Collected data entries
(** The training, test and prediction streams are cut the same way: the
    three sources get the same feature count (one more than the model's
    feature dimensions), the same window size 12800 and the same minimal
    timeslice size 500; the training and test streams are batched by 128
    and the prediction stream by 1. *)
Theorem input_streams_share_window (self : ModelInst)
    (base_feature_path : string) (parallelism : Z) (prefetch_arg : option Z)
    (paths : list string) (range_info : list (Z * Z)) (parallelism' : Z) :
  exists training test prediction,
    make_training_input_fn self base_feature_path parallelism prefetch_arg tt
    = Ok training
    /\ make_test_input_fn self base_feature_path parallelism prefetch_arg tt
       = Ok test
    /\ make_prediction_input_fn self paths range_info parallelism' tt
       = Ok prediction
    /\ source_shape training = Some (num_feature_dimensions self + 1, 12800, 500)
    /\ source_shape test = source_shape training
    /\ source_shape prediction = source_shape training
    /\ outer_batch_size training = Some 128
    /\ outer_batch_size test = Some 128
    /\ outer_batch_size prediction = Some 1.
Proof.
  unfold make_training_input_fn, make_test_input_fn, make_prediction_input_fn.
  rewrite !make_input_fn_stream, get_window_max_points_12800, bind_Ok.
  eexists _, _, _. by repeat split.
Qed.

End LabelsAndStreams.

▶ _ABOUT THIS EXERCISE_: Each entry above is to be printed again exactly.

▶ _TASK SOLUTION_:
(** The training, test and prediction streams are cut the same way: the
    three sources get the same feature count (one more than the model's
    feature dimensions), the same window size 12800 and the same minimal
    timeslice size 500; the training and test streams are batched by 128
    and the prediction stream by 1. *)
Theorem input_streams_share_window (self : ModelInst)
    (base_feature_path : string) (parallelism : Z) (prefetch_arg : option Z)
    (paths : list string) (range_info : list (Z * Z)) (parallelism' : Z) :
  exists training test prediction,
    make_training_input_fn self base_feature_path parallelism prefetch_arg tt
    = Ok training
    /\ make_test_input_fn self base_feature_path parallelism prefetch_arg tt
       = Ok test
    /\ make_prediction_input_fn self paths range_info parallelism' tt
       = Ok prediction
    /\ source_shape training = Some (num_feature_dimensions self + 1, 12800, 500)
    /\ source_shape test = source_shape training
    /\ source_shape prediction = source_shape training
    /\ outer_batch_size training = Some 128
    /\ outer_batch_size test = Some 128
    /\ outer_batch_size prediction = Some 1.
Proof.
  unfold make_training_input_fn, make_test_input_fn, make_prediction_input_fn.
  rewrite !make_input_fn_stream, get_window_max_points_12800, bind_Ok.
  eexists _, _, _. by repeat split.
Qed.

End LabelsAndStreams.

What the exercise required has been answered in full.